▸ **Task description**
Write the records out once more, exactly as they appear below.

▸ **Supplied material**
_ _ _ _ _ _ _
(* ===== verification/ClientsetSafety.v ===== *)
(** * What the typed clients promise

    [RestServer] states what the REST interface of the API server documents for the custom
    resources: a request for a resource that is served acts on the objects as the calls of
    [KubeServer.v] do, a request for any other resource is answered with [NotFound].  The
    client of Datasets implements reading and writing objects on top of it; the client of
    DatasetInternals asks for a resource that is not served.  The fakes perform the same
    actions as the clients, and [NewForConfig] lets the clients share a rate limiter. *)

From Stdlib Require Import ZArith Lia.
From stdpp Require Import options.
From S2P Require Import Prelude GoStd KubeApi KubeServer Clientset.

Open Scope Z_scope.

(** ** A REST server for the custom resources *)

(** The plural names of the resource definitions: the marker [resource:path] of
    [datasetinternal_types.go], and the default for a Dataset. *)
Definition plural (t : api_type) : string :=
  match t with
  | ADataset | ADatasetList => "datasets"
  | AInternal | AInternalList => "datasetsinternal"
  end.
Definition served (resource : string) : bool :=
  bool_decide (resource = plural ADataset) || bool_decide (resource = plural AInternal).

(** A namespaced request for a resource, of a client that is there. *)
Record asks (r : Request) (v : verb) (ns resource : string) (name : option string) : Prop := {
  asks_client : rq_client r ≠ None;
  asks_verb : rq_verb r = v;
  asks_namespace : rq_Namespace r = ns;
  asks_some_namespace : ns ≠ "";
  asks_resource : rq_Resource r = resource;
  asks_name : rq_Name r = name;
  asks_main : rq_SubResource r = [] }.

(** Options that ask for nothing special. *)
Definition plain_write (p : params) : Prop := ∃ o, p = WriteParams o ∧ wo_DryRun o = [].
Definition plain_delete (b : body) : Prop :=
  ∃ o, b = DeleteBody o ∧ do_PreconditionUID o = None ∧ do_PropagationPolicy o = None ∧
       do_DryRun o = [].

Definition set_namespace (ns : string) (m : ObjectMeta) : ObjectMeta :=
  MkObjectMeta (om_Name m) ns (om_UID m) (om_ResourceVersion m) (om_Labels m)
    (om_Annotations m) (om_Finalizers m) (om_OwnerReferences m) (om_DeletionTimestamp m).
Definition in_namespace (ns : string) (d : Dataset) : Dataset :=
  MkDataset (set_namespace ns (ds_Meta d)) (ds_Spec d) (ds_Status d).

(** The answer to a write: the error, or the object as it is stored now. *)
Definition written {S} (view : S → ∀ k, NamespacedName → option (Object k))
    (n : NamespacedName) (es : option goerr * S) : (Dataset * option goerr) * S :=
  (match es.1 with
   | Some e => (zero_value ADataset, Some e)
   | None => (default (zero_value ADataset) (view es.2 KDataset n), None)
   end, es.2).

Class RestServer {S} (hK : handler Kube S) `{!ApiServer hK} (hR : handler Rest S) := {
  rest_get s r ns name :
    asks r GET ns (plural ADataset) (Some name) → name ≠ "" →
    rq_Params r = GetParams (MkGetOptions "") →
    hR (DoInto r ADataset (zero_value ADataset)) s =
      (match view s KDataset (MkNamespacedName ns name) with
       | Some d => (d, None)
       | None => (zero_value ADataset, Some NotFound)
       end, s);
  rest_create s r ns d :
    asks r POST ns (plural ADataset) None → plain_write (rq_Params r) →
    rq_Body r = ObjectBody (existT ADataset d) → om_Name (ds_Meta d) ≠ "" →
    om_Namespace (ds_Meta d) = "" ∨ om_Namespace (ds_Meta d) = ns →
    hR (DoInto r ADataset (zero_value ADataset)) s =
      written view (MkNamespacedName ns (om_Name (ds_Meta d)))
        (hK (Create KDataset (in_namespace ns d)) s);
  rest_update s r ns d :
    asks r PUT ns (plural ADataset) (Some (om_Name (ds_Meta d))) → plain_write (rq_Params r) →
    rq_Body r = ObjectBody (existT ADataset d) → om_Name (ds_Meta d) ≠ "" →
    om_Namespace (ds_Meta d) = "" ∨ om_Namespace (ds_Meta d) = ns →
    hR (DoInto r ADataset (zero_value ADataset)) s =
      written view (MkNamespacedName ns (om_Name (ds_Meta d)))
        (hK (Update KDataset (in_namespace ns d)) s);
  rest_delete s r ns d :
    asks r DELETE ns (plural ADataset) (Some (om_Name (ds_Meta d))) → om_Name (ds_Meta d) ≠ "" →
    plain_delete (rq_Body r) →
    hR (DoError r) s = hK (Delete KDataset (in_namespace ns d)) s;
  rest_unserved s r v ns resource name :
    asks r v ns resource name → served resource = false →
    (∀ t, hR (DoInto r t (zero_value t)) s = ((zero_value t, Some NotFound), s)) ∧
    hR (DoError r) s = (Some NotFound, s) ∧
    hR (DoWatch r) s = (inl NotFound, s) }.

Lemma outcome_eq {E S A} (out : outcome E S A) a s :
  result out = a → final out = s → out = Outcome (trace out) a s.
Proof. by destruct out; cbn; intros -> ->. Qed.

(** ** The client of Datasets *)

Section Client.
Context {S : Type} (hK : handler Kube S) `{!ApiServer hK} (hR : handler Rest S)
  `{!RestServer hK hR}.
Context (c : datasets) (Hclient : ds_client c ≠ None) (Hns : ds_ns c ≠ "").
_ _ _ _ _ _ _
▸ **Exercise solution**
(* ===== verification/ClientsetSafety.v ===== *)
(** * What the typed clients promise

    [RestServer] states what the REST interface of the API server documents for the custom
    resources: a request for a resource that is served acts on the objects as the calls of
    [KubeServer.v] do, a request for any other resource is answered with [NotFound].  The
    client of Datasets implements reading and writing objects on top of it; the client of
    DatasetInternals asks for a resource that is not served.  The fakes perform the same
    actions as the clients, and [NewForConfig] lets the clients share a rate limiter. *)

From Stdlib Require Import ZArith Lia.
From stdpp Require Import options.
From S2P Require Import Prelude GoStd KubeApi KubeServer Clientset.

Open Scope Z_scope.

(** ** A REST server for the custom resources *)

(** The plural names of the resource definitions: the marker [resource:path] of
    [datasetinternal_types.go], and the default for a Dataset. *)
Definition plural (t : api_type) : string :=
  match t with
  | ADataset | ADatasetList => "datasets"
  | AInternal | AInternalList => "datasetsinternal"
  end.
Definition served (resource : string) : bool :=
  bool_decide (resource = plural ADataset) || bool_decide (resource = plural AInternal).

(** A namespaced request for a resource, of a client that is there. *)
Record asks (r : Request) (v : verb) (ns resource : string) (name : option string) : Prop := {
  asks_client : rq_client r ≠ None;
  asks_verb : rq_verb r = v;
  asks_namespace : rq_Namespace r = ns;
  asks_some_namespace : ns ≠ "";
  asks_resource : rq_Resource r = resource;
  asks_name : rq_Name r = name;
  asks_main : rq_SubResource r = [] }.

(** Options that ask for nothing special. *)
Definition plain_write (p : params) : Prop := ∃ o, p = WriteParams o ∧ wo_DryRun o = [].
Definition plain_delete (b : body) : Prop :=
  ∃ o, b = DeleteBody o ∧ do_PreconditionUID o = None ∧ do_PropagationPolicy o = None ∧
       do_DryRun o = [].

Definition set_namespace (ns : string) (m : ObjectMeta) : ObjectMeta :=
  MkObjectMeta (om_Name m) ns (om_UID m) (om_ResourceVersion m) (om_Labels m)
    (om_Annotations m) (om_Finalizers m) (om_OwnerReferences m) (om_DeletionTimestamp m).
Definition in_namespace (ns : string) (d : Dataset) : Dataset :=
  MkDataset (set_namespace ns (ds_Meta d)) (ds_Spec d) (ds_Status d).

(** The answer to a write: the error, or the object as it is stored now. *)
Definition written {S} (view : S → ∀ k, NamespacedName → option (Object k))
    (n : NamespacedName) (es : option goerr * S) : (Dataset * option goerr) * S :=
  (match es.1 with
   | Some e => (zero_value ADataset, Some e)
   | None => (default (zero_value ADataset) (view es.2 KDataset n), None)
   end, es.2).

Class RestServer {S} (hK : handler Kube S) `{!ApiServer hK} (hR : handler Rest S) := {
  rest_get s r ns name :
    asks r GET ns (plural ADataset) (Some name) → name ≠ "" →
    rq_Params r = GetParams (MkGetOptions "") →
    hR (DoInto r ADataset (zero_value ADataset)) s =
      (match view s KDataset (MkNamespacedName ns name) with
       | Some d => (d, None)
       | None => (zero_value ADataset, Some NotFound)
       end, s);
  rest_create s r ns d :
    asks r POST ns (plural ADataset) None → plain_write (rq_Params r) →
    rq_Body r = ObjectBody (existT ADataset d) → om_Name (ds_Meta d) ≠ "" →
    om_Namespace (ds_Meta d) = "" ∨ om_Namespace (ds_Meta d) = ns →
    hR (DoInto r ADataset (zero_value ADataset)) s =
      written view (MkNamespacedName ns (om_Name (ds_Meta d)))
        (hK (Create KDataset (in_namespace ns d)) s);
  rest_update s r ns d :
    asks r PUT ns (plural ADataset) (Some (om_Name (ds_Meta d))) → plain_write (rq_Params r) →
    rq_Body r = ObjectBody (existT ADataset d) → om_Name (ds_Meta d) ≠ "" →
    om_Namespace (ds_Meta d) = "" ∨ om_Namespace (ds_Meta d) = ns →
    hR (DoInto r ADataset (zero_value ADataset)) s =
      written view (MkNamespacedName ns (om_Name (ds_Meta d)))
        (hK (Update KDataset (in_namespace ns d)) s);
  rest_delete s r ns d :
    asks r DELETE ns (plural ADataset) (Some (om_Name (ds_Meta d))) → om_Name (ds_Meta d) ≠ "" →
    plain_delete (rq_Body r) →
    hR (DoError r) s = hK (Delete KDataset (in_namespace ns d)) s;
  rest_unserved s r v ns resource name :
    asks r v ns resource name → served resource = false →
    (∀ t, hR (DoInto r t (zero_value t)) s = ((zero_value t, Some NotFound), s)) ∧
    hR (DoError r) s = (Some NotFound, s) ∧
    hR (DoWatch r) s = (inl NotFound, s) }.

Lemma outcome_eq {E S A} (out : outcome E S A) a s :
  result out = a → final out = s → out = Outcome (trace out) a s.
Proof. by destruct out; cbn; intros -> ->. Qed.

(** ** The client of Datasets *)

Section Client.
Context {S : Type} (hK : handler Kube S) `{!ApiServer hK} (hR : handler Rest S)
  `{!RestServer hK hR}.
Context (c : datasets) (Hclient : ds_client c ≠ None) (Hns : ds_ns c ≠ "").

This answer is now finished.